Same goes for Indiana basketball fans. They have a coaching vacancy now that Tom Crean has been fired. And isn’t it just adorable to watch them think their program could actually attract someone like Celtics coach Brad Stevens. The only time anyone refers to the Hoosiers as an “elite basketball program” anymore is in the past tense.
Fans of the other 12 Big Ten schools might get a kick out of teasing Nebraska football and Indiana hoops supporters.
But let’s be honest, Iowa fans: Can’t the same be said about those of us who think Hawkeye wrestling deserves to appear in the same paragraph as Penn State, much less the same arena?
The Nittany Lions won their sixth NCAA team title in seven years Saturday.

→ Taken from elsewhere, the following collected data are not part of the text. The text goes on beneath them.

(* ===== verification/UdpRelayToy.v ===== *)
(** * net/udprelay: a session, run

    An executable form of the steps of the relay, toy cryptography that has the
    laws, and a session of two clients: the witnesses of the theorems. *)
From S2P Require Import Stun.
From S2P Require Import Prelude GoStrings NetBuf NetAddr PacketHeaders PacketTsmp Disco UdpRelay UdpRelayInv UdpRelaySafe UdpRelaySession UdpRelayRuns.

(** ** Steps, executed *)
Inductive action :=
  | AAlloc (a b : bytes) (now : Z)
  | ARecv (from : AddrPort) (b : bytes)
  | AReady (i : nat) (now : Z) (fresh : bytes)
  | ARun (i : nat) (nonce : bytes)
  | AStatic (l : list AddrPort).

Definition ap_okb (a : AddrPort) : bool :=
  match ap_Addr a with
  | AddrZero => false
  | Addr4 v => (0 <=? v) && (v <? 2 ^ 32)
  | Addr6 v _ => (0 <=? v) && (v <? 2 ^ 128)
  end && (0 <=? ap_Port a) && (ap_Port a <? 2 ^ 16).

Lemma ap_okb_ok a : ap_okb a = true → ap_ok a.
Proof. unfold ap_okb, ap_ok. destruct a as [[|v|v z] p]; cbn -[Z.pow]; [done|..]; rewrite !andb_true_iff; intros [[? ?] ?]; split_and!; try done; lia. Qed.

Section Execute.
Context `{DiscoCrypto}.

Definition exec (act : action) (S : System) : option (event * System) :=
  let s := sys_server S in let jobs := sys_jobs S in
  match act with
  | AAlloc a b now =>
      if negb ((zlen a =? 32) && (zlen b =? 32)) then None else
      match AllocateEndpoint a b now s with
      | (s', Ok _) | (s', Err _) => Some (Tau, mkSystem s' jobs)
      | _ => None
      end
  | ARecv from b =>
      if negb (ap_okb from) then None else
      match lookupPacket b s with
      | Ok found => Some (Recv from b, mkSystem s (match found with Some (gh, l) => jobs ++ [Loaded from b gh l] | None => jobs end))
      | _ => None
      end
  | AReady i now fresh =>
      match jobs !! i with
      | Some (Loaded from b gh l) =>
          let '(s', secrets) := packetSecrets gh now fresh s in
          Some (if bool_decide (macSecrets s' = macSecrets s) then Tau else Drew fresh, mkSystem s' (<[i := Ready from b gh l secrets now]> jobs))
      | _ => None
      end
  | ARun i nonce =>
      match jobs !! i with
      | Some (Ready from b gh l secrets now) =>
          match runEndpoint from b gh l secrets now nonce s with
          | Ok (s', out) => Some (Sent from b out (negb (gh_Control gh)), mkSystem s' (delete i jobs))
          | _ => None
          end
      | _ => None
      end
  | AStatic l => Some (Tau, mkSystem (SetStaticAddrPorts l s) jobs)
  end.

Lemma exec_step act S ev S' : exec act S = Some (ev, S') → step S ev S'.
Proof.
  destruct S as [s jobs]. unfold exec. cbn [sys_server sys_jobs]. destruct act as [a b now|from b|i now fresh|i nonce|l].
  - destruct ((zlen a =? 32) && (zlen b =? 32)) eqn:Hk; cbn [negb]; [|done]. apply andb_true_iff in Hk as [Ha%Z.eqb_eq Hb%Z.eqb_eq].
    destruct (AllocateEndpoint a b now s) as [s' [se|e| |]] eqn:Hal; [| |done|done]; intros [= <- <-];
      (eapply step_alloc; [exact Ha|exact Hb|exact Hal|done|done]).
  - destruct (ap_okb from) eqn:Hf; cbn [negb]; [|done]. apply ap_okb_ok in Hf. destruct (lookupPacket b s) as [found|e| |] eqn:Hl; [|done..].
    intros [= <- <-]. by apply step_recv.
  - destruct (jobs !! i) as [[from b gh l|]|] eqn:Hi; [|done..]. destruct (packetSecrets gh now fresh s) as [s' secrets] eqn:Hp. intros [= <- <-]. by eapply step_ready.
  - destruct (jobs !! i) as [[|from b gh l secrets now]|] eqn:Hi; [done| |done]. destruct (runEndpoint from b gh l secrets now nonce s) as [[s' out]|e| |] eqn:Hr; [|done..].
    intros [= <- <-]. by eapply step_run.
  - intros [= <- <-]. constructor.
Qed.

Fixpoint execs (acts : list action) (S : System) : option (list event * System) :=
  match acts with
  | [] => Some ([], S)
  | act :: acts => '(ev, S) ← exec act S; '(evs, S) ← execs acts S; Some (ev :: evs, S)
  end.

Lemma execs_run disco tr S acts evs S' : run disco tr S → execs acts S = Some (evs, S') → run disco (tr ++ evs) S'.
Proof.
  revert tr S evs. induction acts as [|act acts IH]; intros tr S evs Hrun; cbn [execs]; [intros Heq; injection Heq as <- <-; rewrite app_nil_r; exact Hrun|].
  destruct (exec act S) as [[ev S1]|] eqn:He; cbn [mbind option_bind]; [|done]. destruct (execs acts S1) as [[evs1 S2]|] eqn:Hes; cbn [mbind option_bind]; [|done].
  intros [= <- <-]. change (ev :: evs1) with ([ev] ++ evs1). rewrite app_assoc. eapply IH; [|exact Hes]. eapply run_step; [exact Hrun|by apply (exec_step act)].
Qed.
End Execute.

(** ** Toy cryptography: a public key is its private key, padded; a shared key the
    sum of the two; a box carries the key; a MAC is the code of what it is made of. *)
Definition pad (n : nat) (k : bytes) : bytes := take n (k ++ replicate n 0).
#[local] Instance Toy : DiscoCrypto := {|
  ScalarBaseMult := pad 32;
  box_Precompute p k := zip_with Z.add p (pad 32 k);
  SealAfterPrecomputation m n k := m ++ pad 16 k;
  OpenAfterPrecomputation c n k := let l := (length c - 16)%nat in if decide (drop l c = pad 16 k) then Some (take l c) else None;
  blake2s_256 k x := Zpos (encode (k, x)) :: replicate 31 0
|}.

Lemma pad_length n k : length (pad n k) = n.
Proof. unfold pad. rewrite length_take, length_app, length_replicate. lia. Qed.

#[local] Instance Toy_laws : DiscoCryptoLaws.
Proof.
  split; cbn.
  - intros a b. revert b. generalize (pad 32 a). clear a. intros l b. generalize (pad 32 b). clear b. intros l'. revert l'.
    induction l as [|x l IH]; intros [|y l']; cbn; [done..|]. by rewrite IH, Z.add_comm.
  - intros m n k. rewrite length_app, pad_length. replace (length m + 16 - 16)%nat with (length m) by lia.
    rewrite drop_app_length, decide_True by done. by rewrite take_app_length.
  - intros a. unfold zlen. by rewrite pad_length.
  - done.
Qed.

Lemma Toy_mac_inj k k' a a' c c' : blakeMACFromBindMsg k a c = blakeMACFromBindMsg k' a' c' → macInput a c = macInput a' c'.
Proof. unfold blakeMACFromBindMsg. cbn [blake2s_256 Toy]. intros Heq. injection Heq as Heq%(inj encode). exact (f_equal snd Heq). Qed.

(** ** The session *)
Definition toyAlice : bytes := [1].
Definition toyBob : bytes := [2].
Definition aliceAddr : AddrPort := AddrPortFrom (ip4 198 51 100 1) 41641.
Definition bobAddr : AddrPort := AddrPortFrom (ip4 203 0 113 7) 7777.
Definition toyServer : Server := match NewServer [7] with Ok s => s | _ => mkServer [] [] 0 0 registerMetrics [] 0 [] [] false 0 0 ∅ ∅ [] end.
Definition listening : Server := SetStaticAddrPorts [AddrPortFrom (ip4 192 0 2 1) 3478] toyServer.
Definition allocated : Server * res ServerEndpoint := AllocateEndpoint (ScalarBaseMult toyAlice) (ScalarBaseMult toyBob) 1000 listening.
Definition toyEndpoint : ServerEndpoint := match allocated.2 with Ok se => se | _ => mkServerEndpoint [] ([], []) 0 [] 0 0 0 end.
Definition toyEnv : Environment := mkEnvironment (λ k, 2000 + Z.of_nat k) (λ k, [100 + Z.of_nat k]) (λ k, replicate 24 (Z.of_nat k)) (λ k, replicate 24 (Z.of_nat k)).

Lemma listening_run : run [7] [Tau] (mkSystem listening []).
Proof. apply (run_step [7] [] (mkSystem toyServer [])); [by apply run_new|constructor]. Qed.

Lemma relay_session_established_witness :
  ∃ s1 s2, handshake toyEnv 0 toyAlice aliceAddr (ServerDisco toyEndpoint) (VNI toyEndpoint) 5 (ScalarBaseMult toyBob) allocated.1 s1 ∧
    handshake toyEnv 2 toyBob bobAddr (ServerDisco toyEndpoint) (VNI toyEndpoint) 6 (ScalarBaseMult toyAlice) s1 s2 ∧
    is_Some (serverEndpointByVNI s2 !! VNI toyEndpoint) ∧
    ∀ tr' S', steps (mkSystem s2 []) tr' S' →
      (∀ j, j ∈ [] → ¬ answers_elsewhere s2 (VNI toyEndpoint) (job_from j) (job_bytes j)) →
      (∀ from d, Recv from d ∈ tr' → ¬ answers_elsewhere s2 (VNI toyEndpoint) from d) →
      serverEndpointByVNI (sys_server S') !! VNI toyEndpoint = serverEndpointByVNI s2 !! VNI toyEndpoint →
      ∀ k proto payload, 0 <= proto < 2 ^ 16 → let d := geneve_bytes false proto (VNI toyEndpoint) ++ payload in
        (∃ s3, handleNth toyEnv k aliceAddr d (sys_server S') = Ok (s3, (d, bobAddr), true)) ∧ (∃ s3, handleNth toyEnv k bobAddr d (sys_server S') = Ok (s3, (d, aliceAddr), true)).
Proof.
  apply (relay_session_established [7] [Tau] (mkSystem listening []) toyAlice toyBob 1000 allocated.1 toyEndpoint aliceAddr bobAddr 5 6 toyEnv);
    [exact listening_run|vm_compute; reflexivity|intros Hx; vm_compute in Hx; discriminate Hx ..|apply ap_okb_ok; reflexivity|apply ap_okb_ok; reflexivity
    |intros Hx; discriminate Hx|lia|lia|intros k; split; reflexivity].
Defined.

(** The same session, step by step: bind and answer of both clients, and a data packet. *)
Definition toyCell : serverEndpoint :=
  match endpoints allocated.1 with e :: _ => e | [] => mkSE ([], []) ([], []) 0 0 0 false (0, 0) (zeroAddrPort, zeroAddrPort) (0, 0) (0, 0) (0, 0) end.
Definition toySecret : bytes := [100].
Definition toyNonce : bytes := replicate 24 9.
Definition toyPacket (priv : bytes) (m : Message) : bytes := client_datagram priv (ServerDisco toyEndpoint) (VNI toyEndpoint) toyNonce m.
Definition aliceBinds : bytes := toyPacket toyAlice (MBindUDPRelayEndpoint (mkBind (VNI toyEndpoint) 5 (ScalarBaseMult toyBob) zeroKey)).
Definition bobBinds : bytes := toyPacket toyBob (MBindUDPRelayEndpoint (mkBind (VNI toyEndpoint) 6 (ScalarBaseMult toyAlice) zeroKey)).
Definition aliceAnswer : BindUDPRelayEndpointCommon := challengeMsg toyCell 1 5 aliceAddr toySecret.
Definition bobAnswer : BindUDPRelayEndpointCommon := challengeMsg toyCell 0 6 bobAddr toySecret.
Definition aliceAnswers : bytes := toyPacket toyAlice (MBindUDPRelayEndpointAnswer aliceAnswer).
Definition bobAnswers : bytes := toyPacket toyBob (MBindUDPRelayEndpointAnswer bobAnswer).
Definition aliceData : bytes := geneve_bytes false 0x7A12 (VNI toyEndpoint) ++ [104; 105].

Five Penn State wrestlers – all of whom are supposed to be back next season – won individual national titles.
Penn State crushed the Big Ten the way Iowa used to. The Hawkeyes finished fourth, which is an admirable accomplishment, but for a program with Iowa’s reputation, it disappoints many.
Unless, of course, Iowa fans can do what Nebraska football and Indiana basketball fans cannot: Gracefully accept that times change, empires rise and fall. Expectations shift.
Or, we can look at what happened from 2001-2007, seven consecutive seasons in which Iowa didn’t win wrestling’s collegiate national title, only to rebound and win three straight from 2008-2010.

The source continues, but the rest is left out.